I know its more an issue with the authors of the articles, but they make these guys sound like the saviors of H St.. I know they need PR, but from folks who have been here even a short while, it comes off as grandstanding.

Also .. I dont see how this is any different than investing in something like a mutual fund.. except that its worse:

You give your money to someone without any control over that money, and those people either lose your money, or make you more money.

.. the part thats worse is that you're giving your money to a business / restaurant that is likely being run by someone who is either new to the business and has no connections, or who has a bad track record and has no large investor. Even good business ideas can fail with bad execution.. it just seems to be a much higher risk.

I guess the only upside is that the miller guys wouldnt likely recover from a failed business early on, so they will probably do everything they can to make sure you dont lose money on the first go around.

Or maybe you get a failing bakery / bar / store for a couple years before they burn through the investment.

Unfortunately, I think the idea is a lot cooler than the reality.

tubbs said...

folks, if you give me your money today, I promise to make your asses bleed within a fortnight, as opposed to how long it may take with this kind of stunt. But, with me, it's a reverse happy hour. Get in early.

Anonymous said...

Wildly agree with previous comments...I skimmed the paperwork...seems like investors take all the risk and if the business does well, the owners can buy you out.
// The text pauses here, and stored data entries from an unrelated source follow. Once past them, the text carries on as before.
Lemma steps_publish h e cause : rtc hub_step h (publish clock hash_order h e cause).1.
Proof.
  unfold publish. destruct (sequence clock h e cause) as [h' frame] eqn:E.
  assert (h' = (sequence clock h e cause).1) as Eh by by rewrite E.
  assert (hub_step h h') as Hskip by (rewrite Eh; apply hs_skip).
  assert (hb_store h' = hb_store h ∧ hb_id h' = hb_id h) as [Es Ei] by by rewrite Eh.
  destruct (is_durable e) eqn:Ed.
  - rewrite Es. destruct (hb_store h) as [st|] eqn:Est.
    + rewrite Ei. destruct (store_append st (hb_id h) frame) as [st'|error] eqn:Ea.
      * apply steps_published. eapply hs_journal; [done..|]. eauto.
      * eapply rtc_l; [exact Hskip|]. apply steps_storage_failed.
    + apply steps_published. by eapply hs_journal.
  - apply steps_published. replace (broadcast h' frame) with (terminal_event clock h e cause); [apply hs_speak; by left|].
    unfold terminal_event. by rewrite E.
Qed.

Lemma steps_run h o : rtc hub_step h (hub_run clock hash_order h o).
Proof. destruct o; simpl; [apply steps_publish|apply rtc_once; auto with hub..]. Qed.

Lemma steps_runs os h : rtc hub_step h (hub_runs clock hash_order h os).
Proof. apply steps_foldl. intros. apply steps_run. Qed.

Lemma step_taken h h' : hub_step h h' → hb_taken h ≤ hb_taken h'.
Proof.
  intros Hs. destruct Hs; simpl; try lia; unfold checkpoint_write, acknowledge, sequence in *; repeat case_match; simpl in *; simplify_eq; simpl; lia.
Qed.

Lemma steps_taken h h' : rtc hub_step h h' → hb_taken h ≤ hb_taken h'.
Proof. induction 1 as [|? ? ? Hs%step_taken]; lia. Qed.
End steps.

(** ** What the journal holds *)

Section journal.
Context {St : Type} `{StoreLaws St}.
Context (clock : nat → Timestamp) (hash_order : gmap str PendingAsk → list str).

(** The journal of a hub whose first sequence number came after [base], as long
    as the numbers have not run out. *)
Record journal_ok (base : Seq) (h : Hub St) : Prop := mk_journal_ok {
  jo_seq : hb_seq h = (base + N.of_nat (hb_taken h))%N;
  jo_state : (st_seq (hb_state h) ≤ hb_seq h)%N;
  jo_durable : increasing 0 (hb_durable h);
  jo_durable_le : ∀ f, f ∈ hb_durable h → (fr_seq f ≤ hb_seq h)%N;
  jo_published : increasing base (hb_published h);
  jo_published_le : ∀ f, f ∈ hb_published h → (fr_seq f ≤ hb_seq h)%N;
  jo_store : ∀ st, hb_store h = Some st → store_keeps st (hb_id h) (hb_durable h);
  jo_journal : hb_journal h = after (hb_checkpoint_seq h) (hb_durable h);
  jo_checkpoint : (hb_checkpoint_seq h ≤ hb_seq h)%N;
  jo_writing : Forall (λ q, q ≤ hb_seq h)%N (hb_writing h);
  jo_no_store : hb_store h = None → hb_checkpoint_seq h = 0%N ∧ hb_writing h = [];
  jo_spoken : hb_serving h = true → after base (hb_durable h) = retain (λ f, is_durable (fr_event f)) (hb_published h);
}.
The only upside is that you're "investing locally." I'm not crazy about investing in retail shops or restaurants on H Street that aren't going to generate enough revenue to pay their rent. This is all just a massive marketing scheme to make you feel good about your neighborhood.

heyktb said...

wish they would just get off the stick and get SOMETHING done there. so tired of "investors" buying up property and then sitting on their asses/assets instead of creating something useful and profitable for the neighborhood. until these daddy's boys show some progress, i say enough already with the free publicity!